Alguns países têm colocado o ensino sobre educação financeira como questão de prioridade em suas nações desde a educação infantil. Como é o caso da Finlândia. O país nórdico que fica localizado no norte da Europa, passou por uma das maiores revoluções no ensino público em todo o mundo.

Segundo a Organização para Cooperação e Desenvolvimento Econômico (OCDE ) e a ONU, o sistema público de educação Finlandesa ocupa  o primeiro lugar, sendo considerado, portanto, um dos melhores do mundo no quesito educação. O sistema educacional na Finlândia é completamente gratuito, não havendo distinção entre classes sociais, bem como, a carreira da magistratura é uma das mais valorizadas e prestigiadas no país. A educação para os finlandeses fazem parte de sua cultura. 

A Finlândia, assim como, a Noruega, Dinamarca, Suécia, Israel e Canadá são os países  que mais investem em alfabetização financeira para crianças. Países esses que apresentam os maiores índices de desenvolvimento humano (IDH), indicador social que avalia o desenvolvimento da sociedade na educação, saúde e renda.

De acordo com a OCDE, a alfabetização financeira deveria ser obrigatório no currículo escolar das crianças. Para eles, a alfabetização financeira faz parte das noções básicas para o desenvolvimento de uma sociedade mais igualitária, mais justa e que garantirá o melhor desenvolvimento do país.

Crianças que compreendem como manipular o dinheiro, bem como, a lidar com as frustrações e felicidades advindas da remuneração pelo dinheiro, mudam seu perfil comportamental e lhes permitem a tomar melhores decisões e mais responsáveis ao longo de suas vidas. O impacto da alfabetização financeira ainda na infância promove mudanças não apenas imediata no desenvolvimento das crianças, mas, mudanças duradouras ao longo da vida do indivíduo e, portanto, de toda a sociedade.  

                 

Uma pesquisa realizada pelo S&P Ratings Services Global Financial Literacy Survey (Pesquisa Global de Educação Financeira da divisão de ratings e pesquisas da Standard & Poor’s) revelou que o Brasil ocupa a 74ª posição no ranking global que avalia sobre alfabetização da população em educação financeira, ficando atrás de alguns dos países mais pobres do mundo, como o Zimbábue.

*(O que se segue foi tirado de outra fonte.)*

(** X22: the evaluator does not stop at a terminal node.  A trajectory
    made of [m] nodes without outgoing edges scores [100 * m]: the
    terminal value is added at each of them, undiscounted since no time
    passes; the empty trajectory scores [0]. *)
Theorem quality_adds_terminal_value_per_visit self reward traj :
  Forall (fun n => StateGraph.out_edges (graph self) n = Ok []) traj ->
  _demos self = [traj] ->
  _expert_trajectory_quality self reward = Ok [100 * INR (length traj)].
Proof.
  intros Hall Hdemos. unfold _expert_trajectory_quality. rewrite Hdemos.
  cbn [for_each]. rewrite (walk_terminals _ _ _ _ _ _ Hall). cbn.
  do 3 f_equal. rewrite float_pow_0. lra.
Qed.

Lemma quality_adds_terminal_value_per_visit_witness :
  Forall (fun n => StateGraph.out_edges Fixtures.one_node n = Ok []) [0%Z; 0%Z] /\
  _expert_trajectory_quality (mk Fixtures.one_node (9 / 10) [[0%Z; 0%Z]]) [1; 0]
  = Ok [100 * INR 2].
Proof.
  assert (Forall (fun n => StateGraph.out_edges
                             (graph (mk Fixtures.one_node (9 / 10) [[0%Z; 0%Z]])) n
                           = Ok []) [0%Z; 0%Z]) as Hall.
  { repeat constructor; vm_compute; reflexivity. }
  split; [exact Hall|].
  exact (quality_adds_terminal_value_per_visit
           (mk Fixtures.one_node (9 / 10) [[0%Z; 0%Z]]) [1; 0] [0%Z; 0%Z] Hall
           eq_refl).
Defined.


Lemma list_item_beyond {A} (l : list A) (j : Z) :
  (Z.of_nat (length l) <= j)%Z -> list_item l (VInt j) = Raise IndexError.
Proof.
  intros Hj. unfold list_item. destruct (decide (0 <= j)%Z); [|lia].
  destruct (decide (0 <= j)%Z); [|lia].
  rewrite (proj2 (lookup_ge_None l (Z.to_nat j))); [done|lia].
Qed.




(** X24: what stops the evaluator.  A trajectory that starts at an
    identifier that is not a node raises [NetworkXError]; one that starts
    at a node with outgoing edges whose policy index lies beyond them
    raises [IndexError]. *)
Theorem quality_errors self reward n rest others :
  _demos self = (n :: rest) :: others ->
  (n ∉ Nx.nodes (StateGraph.G (graph self)) ->
     _expert_trajectory_quality self reward = Raise NetworkXError) /\
  (forall actions j,
     StateGraph.out_edges (graph self) n = Ok actions -> actions <> [] ->
     StateGraph.gna (graph self) n "pi" = Ok (VInt j) ->
     (Z.of_nat (length actions) <= j)%Z ->
     _expert_trajectory_quality self reward = Raise IndexError).
Proof.
  intros Hdemos. unfold _expert_trajectory_quality. rewrite Hdemos.
  cbn [for_each walk]. split.
  - intros Hn. unfold visit, StateGraph.out_edges, Nx.out_edges.
    rewrite <- StructureFacts.has_node_elem_of in Hn.
    by destruct (Nx.has_node _ n).
  - intros actions j Ha Hne Hpi Hj. unfold visit. rewrite Ha. cbn.
    destruct actions as [|e es]; [done|]. rewrite Hpi. cbn [mbind Outcome_bind].
    by rewrite list_item_beyond.
Qed.

Lemma quality_errors_witness :
  (7%Z ∉ Nx.nodes (StateGraph.G Fixtures.one_node)) /\
  _expert_trajectory_quality (mk Fixtures.one_node (9 / 10) [[7%Z]]) [1; 0]
  = Raise NetworkXError.
Proof.
  assert (7%Z ∉ Nx.nodes (StateGraph.G
                            (graph (mk Fixtures.one_node (9 / 10) [[7%Z]])))) as Hn.
  { rewrite StateGraphFacts.elem_of_nodes. vm_compute. by intros [? ?]. }
  split; [exact Hn|].
  exact (proj1 (quality_errors (mk Fixtures.one_node (9 / 10) [[7%Z]]) [1; 0]
                  7%Z [] [] eq_refl) Hn).
Defined.

End QualityExtras.

(* ================================================================== *)
(** ** Further facts about [get_signal] and the solver of graph_birl.py *)

Module SolverExtras.
Import StateGraph GraphBirl Fixtures StateGraphFacts AccessFacts StructureFacts.

(** X25: [get_signal] by name.  A name outside its allow-list raises
    [AssertionError]; on a graph without nodes every allowed name gives the
    empty list; for [cost], [priority], [V] and [Q], on a graph whose nodes
    all carry the attribute, it returns one value per node, the value
    stored at that node, and the four signals follow one and the same
    listing [ns] of the nodes. *)
Theorem get_signal_by_name sg :
  (forall name, name ∉ ["cost"; "policy"; "priority"; "V"; "Q"]%string ->
     get_signal sg name = Raise AssertionError) /\
  (forall name, name ∈ ["cost"; "policy"; "priority"; "V"; "Q"]%string ->
     Nx.nodes (G sg) = [] -> get_signal sg name = Ok []) /\
  (exists ns, NoDup ns /\ (forall n, n ∈ ns <-> n ∈ Nx.nodes (G sg)) /\
     forall name, name ∈ ["cost"; "priority"; "V"; "Q"]%string ->
       (forall n d, Nx.node (G sg) !! n = Some d -> is_Some (d !! name)) ->
       exists vs, get_signal sg name = Ok vs /\
         Forall2 (fun n v => exists d, Nx.node (G sg) !! n = Some d /\
                                       d !! name = Some v)
                 ns vs).
Proof.
  split; [|split].
  - intros name Hn. unfold get_signal. by rewrite bool_decide_eq_false_2.
  - intros name Hn Hempty. unfold get_signal.
    rewrite bool_decide_eq_true_2 by done. by rewrite Hempty.
  - exists (Nx.nodes (G sg)). split; [apply NoDup_nodes|]. split; [done|].
    intros name. apply get_signal_attribute.
Qed.
(** [connect] writes no attribute but [connection], and that one only
    when the stored handle is falsy and the executor answers; it never
    touches the registry or the facts module, and calls neither. *)
Lemma connect_frame self w h for_fact show_errors r w1 :
  hosts w !! self = Some h ->
  Host.connect self for_fact show_errors w = (r, w1) ->
  registry w1 = registry w ∧ facts w1 = facts w
  ∧ facts_calls (trace w1) = facts_calls (trace w)
  ∧ (hosts w1 = hosts w
     ∨ ∃ c e', truthy (state h) = true ∧ truthy (connection h) = false
         ∧ Connector.connect (executor h) (state h) self (ext w) = (Ok c, e')
         ∧ r = Ok c
         ∧ hosts w1 = alter (with_connection c) self (hosts w)).
Proof.
  intros Hh Hrun.
  destruct (truthy (state h)) eqn:Hst.
  2:{ rewrite (connect_no_state _ _ _ _ _ Hh Hst) in Hrun.
      injection Hrun as <- <-. auto. }
  destruct (truthy (connection h)) eqn:Hc.
  { rewrite (connect_connected _ _ _ Hh Hst _ _ Hc) in Hrun.
    injection Hrun as <- <-. auto. }
  destruct (Connector.connect (executor h) (state h) self (ext w))
    as [[c|e] e'] eqn:Hconn.
  { rewrite (connect_success _ _ _ Hh Hst _ _ _ _ Hc Hconn) in Hrun.
    injection Hrun as <- <-. unfold attempt. cbn [trace registry facts hosts].
    rewrite facts_calls_snoc2.
    repeat split; try done. right. by exists c, e'. }
  destruct (isinstance_ConnectError e) eqn:He.
  2:{ rewrite (connect_other_exception _ _ _ Hh Hst _ _ _ _ Hc Hconn He) in Hrun.
      injection Hrun as <- <-. unfold after, attempt.
      cbn [trace registry facts hosts]. rewrite facts_calls_snoc. auto. }
  destruct show_errors.
  2:{ rewrite (connect_failure_silent _ _ _ Hh Hst _ _ _ Hc Hconn He) in Hrun.
      injection Hrun as <- <-. unfold after, attempt.
      cbn [trace registry facts hosts]. rewrite facts_calls_snoc. auto. }
  destruct (exn_args e) as [|reason rest] eqn:Hargs.
  - rewrite (connect_failure_no_reason _ _ _ Hh Hst _ _ _ Hc Hconn He Hargs) in Hrun.
    injection Hrun as <- <-. unfold after, attempt.
    cbn [trace registry facts hosts]. rewrite facts_calls_snoc. auto.
  - rewrite (connect_failure_reported _ _ _ Hh Hst _ _ _ _ _ Hc Hconn He Hargs) in Hrun.
    injection Hrun as <- <-. unfold attempt.
    cbn [trace registry facts hosts]. rewrite facts_calls_snoc2. auto.
Qed.
(** * Grid game and choice game of the all-in-one suite

    A shallow embedding of the two stateful engines of
    [AIO_begginer_projects_refined.py], [TicTacToeGame] and
    [RockPaperScissorsGame], and the properties their specification states.

    Conventions of the embedding:
    - Python [int] is [Z], [str] is [string], a [list] is a [list], the
      [scores] dictionary is a [gmap string Z];
    - an exception is an explicit result [Raise e];
    - [input()] is an event [Line s] consumed by the engine, a call of
      [random.choice] is an event [Rand k] carrying the index drawn;
    - each engine is a transition system whose control points are the places
      where the Python code waits for such an event;
    - [print] output is kept only where a property speaks about it. *)

From stdpp Require Import gmap strings list fin_maps.
From Stdlib Require Import ZArith Lia Ascii DecimalString.

Local Open Scope string_scope.
Local Open Scope Z_scope.

(** ** Python values, exceptions and builtins *)

Module Python.

Inductive exn : Set := ValueError | IndexError | KeyError | EOFError.

Inductive result (A : Type) : Type :=
| Ok (a : A)
| Raise (e : exn).

Arguments Ok {A} a.
Arguments Raise {A} e.

Definition bind {A B : Type} (m : result A) (k : A -> result B) : result B :=
  match m with
  | Ok a => k a
  | Raise e => Raise e
  end.

Notation "'let*' x := m 'in' k" := (bind m (fun x => k))
  (at level 10, x name, m at level 100, k at level 200).

(** The builtins whose text processing the engines rely on: [int(s)]
    ([None] when it raises [ValueError]), [s.lower()] and [s.strip()]. *)
Class Builtins : Type := {
  py_int : string -> option Z;
  py_lower : string -> string;
  py_strip : string -> string
}.

(** [str(i)] for an integer. *)
Definition str (i : Z) : string := NilZero.string_of_int (Z.to_int i).

(** [range(a, b)]. *)
Definition range (a b : Z) : list Z :=
  map (fun k : nat => a + Z.of_nat k) (seq 0 (Z.to_nat (b - a))).

(** The position [seq[i]] denotes: a negative index counts from the end,
    an index outside [-len, len) raises [IndexError]. *)
Definition index {A : Type} (l : list A) (i : Z) : option nat :=
  let len := Z.of_nat (length l) in
  if (0 <=? i) && (i <? len) then Some (Z.to_nat i)
  else if (- len <=? i) && (i <? 0) then Some (Z.to_nat (len + i))
  else None.

(** [l[i]] *)
Definition getitem {A : Type} (l : list A) (i : Z) : result A :=
  match index l i with
  | Some k => match l !! k with Some x => Ok x | None => Raise IndexError end
  | None => Raise IndexError
  end.

(** [l[i] = x] *)
Definition setitem {A : Type} (l : list A) (i : Z) (x : A) : result (list A) :=
  match index l i with
  | Some k => Ok (<[k := x]> l)
  | None => Raise IndexError
  end.

(** [l.remove(x)]: drops the first occurrence, [ValueError] when there is
    none. *)
Fixpoint list_remove (x : Z) (l : list Z) : result (list Z) :=
  match l with
  | [] => Raise ValueError
  | y :: l' => if Z.eqb x y then Ok l' else (let* r := list_remove x l' in Ok (y :: r))
  end.

(** [x in l] *)
Definition contains (x : Z) (l : list Z) : bool := bool_decide (x ∈ l).

(** [s in l] for strings *)
Definition among (s : string) (l : list string) : bool := bool_decide (s ∈ l).

(** What the engines read: a line typed at a prompt, or the index drawn by
    [random.choice]. *)
Inductive event : Type :=
| Line (s : string)
| Rand (k : nat).

(** The truth value of an [Optional[str]] in a condition. *)
Definition truthy (r : option string) : bool :=
  match r with
  | Some v => negb (String.eqb v "")
  | None => false
  end.

(** *** Builtins on ASCII text, to run the engines on examples

    Upper-case letters are folded, the ASCII white space of [str.isspace]
    is stripped, and [int] reads an optional sign and decimal digits; on
    the lines of the examples below they answer as Python does. *)

Definition lower_char (a : ascii) : ascii :=
  let n := nat_of_ascii a in
  if (65 <=? n)%nat && (n <=? 90)%nat then ascii_of_nat (n + 32) else a.

Definition is_space (a : ascii) : bool :=
  let n := nat_of_ascii a in
  ((9 <=? n)%nat && (n <=? 13)%nat) || ((28 <=? n)%nat && (n <=? 32)%nat).

Fixpoint lstrip (l : list ascii) : list ascii :=
  match l with
  | a :: l' => if is_space a then lstrip l' else l
  | [] => []
  end.

Definition digit_of (a : ascii) : option Z :=
  let n := nat_of_ascii a in
  if (48 <=? n)%nat && (n <=? 57)%nat then Some (Z.of_nat n - 48) else None.

Fixpoint digits (acc : Z) (l : list ascii) : option Z :=
  match l with
  | [] => Some acc
  | a :: l' =>
      match digit_of a with
      | Some d => digits (10 * acc + d) l'
      | None => None
      end
  end.

Definition ascii_lower (s : string) : string :=
  String.string_of_list_ascii (map lower_char (String.list_ascii_of_string s)).

Definition ascii_strip (s : string) : string :=
  String.string_of_list_ascii (rev (lstrip (rev (lstrip (String.list_ascii_of_string s))))).

Definition ascii_int (s : string) : option Z :=
  match String.list_ascii_of_string (ascii_strip s) with
  | [] => None
  | "-"%char :: a :: l => option_map Z.opp (digits 0 (a :: l))
  | "+"%char :: a :: l => digits 0 (a :: l)
  | l => digits 0 l
  end.

Definition ascii_builtins : Builtins :=
  {| py_int := ascii_int; py_lower := ascii_lower; py_strip := ascii_strip |}.

End Python.

(** ** The shared input helper *)

Module Utility.
Import Python.

(** [get_yes_no_input], one pass of its loop: [None] when it asks again. *)
Definition get_yes_no_input_pass `{Builtins} (line : string) : option bool :=
  let response := py_strip (py_lower line) in
  if among response ["y"; "yes"] then Some true
  else if among response ["n"; "no"] then Some false
  else None.

End Utility.

(** ** The grid game: [class TicTacToeGame] *)

Module TicTacToe.
Import Python Utility.

Definition PLAYER_X : string := "X".
Definition PLAYER_O : string := "O".
Definition TIE_RESULT : string := "tie".

Record game : Type := {
  available_moves : list Z;
  current_player : string;
  board : list (list string)
}.

Definition create_board : list (list string) :=
  [ map str (range 1 4); map str (range 4 7); map str (range 7 10) ].

Definition reset_game : game :=
  {| available_moves := range 1 10;
     current_player := PLAYER_X;
     board := create_board |}.

(** [board[row][col]] *)
Definition cell (b : list (list string)) (row col : Z) : result string :=
  let* r := getitem b row in getitem r col.

(** [board[row][col] = v]: the row list is updated in place, the tuple of
    rows keeps its three list objects. *)
Definition set_cell (b : list (list string)) (row col : Z) (v : string)
  : result (list (list string)) :=
  let* r := getitem b row in
  let* r' := setitem r col v in
  setitem b row r'.

(** One pass through the body of the [while True] of [get_user_move]:
    [Return] when the move was accepted, [Again] when the prompt repeats. *)
Inductive pass : Type :=
| Return (s : game)
| Again (s : game).

Definition get_user_move_pass `{Builtins} (line : string) (s : game) : result pass :=
  match py_int line with
  | None => Ok (Again s)
  | Some user_move =>
      if contains user_move (available_moves s) then
        let row := (user_move - 1) / 3 in
        let col := (user_move - 1) mod 3 in
        let* b := set_cell (board s) row col (current_player s) in
        let s1 := {| available_moves := available_moves s;
                     current_player := current_player s;
                     board := b |} in
        match list_remove user_move (available_moves s) with
        | Ok am => Ok (Return {| available_moves := am;
                                 current_player := current_player s;
                                 board := b |})
        | Raise ValueError => Ok (Again s1)
        | Raise e => Raise e
        end
      else Ok (Again s)
  end.

(** [get_user_move] on the lines still to be read from standard input;
    [input()] raises [EOFError] when they run out. *)
Fixpoint get_user_move `{Builtins} (stdin : list string) (s : game)
  : result (game * list string) :=
  match stdin with
  | [] => Raise EOFError
  | line :: rest =>
      let* p := get_user_move_pass line s in
      match p with
      | Return s' => Ok (s', rest)
      | Again s' => get_user_move rest s'
      end
  end.

(** [get_ai_move], [k] being the index [random.choice] draws. *)
Definition get_ai_move (k : nat) (s : game) : result game :=
  match available_moves s !! k with
  | None => Raise IndexError
  | Some ai_move =>
      let row := (ai_move - 1) / 3 in
      let col := (ai_move - 1) mod 3 in
      let* b := set_cell (board s) row col (current_player s) in
      let* am := list_remove ai_move (available_moves s) in
      Ok {| available_moves := am;
            current_player := current_player s;
            board := b |}
  end.

(** [if a == b == c: return w], the comparison chain stopping at the first
    inequality. *)
Definition three_equal (a b c w : result string) : result (option string) :=
  let* x := a in
  let* y := b in
  if String.eqb x y then
    let* z := c in
    if String.eqb y z then (let* v := w in Ok (Some v)) else Ok None
  else Ok None.

(** A [for] loop whose body may return. *)
Fixpoint for_return {A : Type} (body : Z -> result (option A)) (l : list Z)
  : result (option A) :=
  match l with
  | [] => Ok None
  | i :: l' =>
      let* r := body i in
      match r with
      | Some v => Ok (Some v)
      | None => for_return body l'
      end
  end.

(** Falls through to [k] when the statement before did not return. *)
Definition or_else {A : Type} (m : result (option A)) (k : result (option A))
  : result (option A) :=
  let* r := m in
  match r with
  | Some v => Ok (Some v)
  | None => k
  end.

Definition check_win (s : game) : result (option string) :=
  let b := board s in
  or_else (for_return (fun i => three_equal (cell b i 0) (cell b i 1) (cell b i 2) (cell b i 0))
             (range 0 3))
 (or_else (for_return (fun i => three_equal (cell b 0 i) (cell b 1 i) (cell b 2 i) (cell b 0 i))
             (range 0 3))
 (or_else (three_equal (cell b 0 0) (cell b 1 1) (cell b 2 2) (cell b 0 0))
 (or_else (three_equal (cell b 0 2) (cell b 1 1) (cell b 2 0) (cell b 0 2))
   (match available_moves s with
    | [] => Ok (Some TIE_RESULT)
    | _ :: _ => Ok None
    end)))).

Definition switch_player (s : game) : game :=
  {| available_moves := available_moves s;
     current_player :=
       if String.eqb (current_player s) PLAYER_X then PLAYER_O else PLAYER_X;
     board := board s |}.

(** *** The loop of [play]

    Control points: the question about the automated opponent, the prompt
    of [get_user_move] (with the mode chosen), the draw of [get_ai_move],
    the rematch question, and the two ways the call ends. *)
Inductive pc : Type :=
| AskAI
| UserMove (ai_mode : bool)
| AIMove
| Rematch (ai_mode : bool)
| Finished
| Crashed (e : exn).

Definition config : Type := pc * game.

(** What a transition does to the board. *)
Inductive action : Type :=
| Placed (mark : string)
| NewGame
| Quiet.

(** From the call of [check_win] after a placement by [mark] to the next
    control point; [next] is where the loop goes on an undecided board once
    the player has been switched. *)
Definition after_move (ai_mode : bool) (mark : string) (s : game)
    (next : game -> pc) : action * config :=
  match check_win s with
  | Raise e => (Placed mark, (Crashed e, s))
  | Ok result =>
      if truthy result then (Placed mark, (Rematch ai_mode, s))
      else let s' := switch_player s in (Placed mark, (next s', s'))
  end.

(** An index beyond the list is no draw of [random.choice]; as for the
    empty list, the model answers it with [IndexError]. *)
Definition step `{Builtins} (c : config) (e : event) : option (action * config) :=
  let '(at_, s) := c in
  match at_, e with
  | AskAI, Line l =>
      match get_yes_no_input_pass l with
      | Some ai_mode => Some (Quiet, (UserMove ai_mode, s))
      | None => Some (Quiet, (AskAI, s))
      end
  | UserMove ai_mode, Line l =>
      match get_user_move_pass l s with
      | Raise e => Some (Quiet, (Crashed e, s))
      | Ok (Again s') => Some (Quiet, (UserMove ai_mode, s'))
      | Ok (Return s') =>
          Some (after_move ai_mode (current_player s) s'
                  (fun s'' => match ai_mode, available_moves s'' with
                              | true, _ :: _ => AIMove
                              | _, _ => UserMove ai_mode
                              end))
      end
  | AIMove, Rand k =>
      match get_ai_move k s with
      | Raise e => Some (Quiet, (Crashed e, s))
      | Ok s' => Some (after_move true (current_player s) s' (fun _ => UserMove true))
      end
  | Rematch ai_mode, Line l =>
      match get_yes_no_input_pass l with
      | Some true => Some (NewGame, (UserMove ai_mode, reset_game))
      | Some false => Some (Quiet, (Finished, s))
      | None => Some (Quiet, (Rematch ai_mode, s))
      end
  | _, _ => None
  end.
(** * The portfolio page of src/App.js: wallet shim and image viewer

    The module has two parts that share nothing but the file:

    - [Shim]: [setupMetaMaskStub], the defensive stub around
      [window.ethereum], with the two closures it installs;
    - [Gallery]: the [App] component, reduced to what its handlers do: the
      [fullscreenImage] state cell, the tiles with their [onClick] and
      [onError] handlers, the overlay and the way a click bubbles through it.

    [ShimSpec] and [GallerySpec] hold the properties. *)

From Stdlib Require Import Ascii String DecimalString DecimalNat.
From stdpp Require Import gmap strings list.

(* ====================================================================== *)
(** ** The provider shim *)
(* ====================================================================== *)

Module Shim.

(** JavaScript values, as far as the shim can tell them apart. The shim only
    tests truthiness, reads the properties [method], [request] and [bind],
    compares with a string literal and calls functions; numbers are integers
    plus [NaN] (only their truthiness matters). The provider is reached
    through the single path [window.ethereum], so objects are held by value.

    Functions are the closures that can sit in [window.ethereum]: functions of
    the host page or of an extension ([Native], interpreted by the section
    variable [native] below), the three arrow functions of the stub, the
    wrapper with the [originalRequest] it captured, and [f.bind] for a
    function [f].

    A promise is represented by the way it settles. *)
#[warnings="-register-all"]
Inductive value : Type :=
| VUndefined
| VNull
| VBool (b : bool)
| VNum (n : Z)
| VNaN
| VStr (s : string)
| VArr (xs : list value)
| VObj (props : gmap string value)
| VFun (f : fn)
| VPromise (p : settlement)
with fn : Type :=
| Native (id : nat)
| StubRequest
| StubOn
| StubRemoveListener
| WrappedRequest (originalRequest : value)
| FunctionBind (target : fn)
with settlement : Type :=
| Fulfilled (v : value)
| Rejected (e : value)
| Pending.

Cientistas afirmam que para que tenhamos um  melhor aprendizado e entendimento sobre educação financeira, necessitam melhor compreender como o cérebro humano processa a tomada de decisões financeiras. Desse modo, pesquisadores têm utilizado técnicas não invasivas como o fMRI (Ressonância magnética funcional) e o EEG (eletroencefalograma) nesses estudos. 

Em uma das pesquisas, a qual foi intitulada por “Neurofinance: How do We Make Financial Decisions”, os pesquisadores utilizando o fMRI descobriram que tomar decisões relacionadas a dinheiro envolvem diferentes áreas cerebrais, dentre elas, o córtex orbitofrontal, o córtex medial pré frontal, a amígdala, a ínsula, o nucleus accumbens, o estriado e outras áreas neurais. Estruturas como núcleo accumbens e ínsula estão ativadas em tomadas de decisão de risco, bem como, procura de erros durante uma decisão que envolve risco. 

A alfabetização financeira para crianças talvez seja uma medida de extrema relevância a ser adotada como parte cultural em todas as sociedades globais. Desse modo, a alfabetização financeira deve estar presentes nos currículos escolares ao redor do mundo, bem como, dentro dos ambientes familiares.

Tendo a neurociência como base de investigação e gestora para construção de um melhor relacionamento e comportamento do homem diante do sistema monetário e todas as emoções, benefícios e prejuízo advindo dele. Talvez dessa maneira, a humanidade estará mais preparada para abrandar crises financeiras que possam surgir ao longo da construção da civilização humana. Bem como constitui elemento fundamental para o desenvolvimento de uma sociedade mais independente, responsável e justa.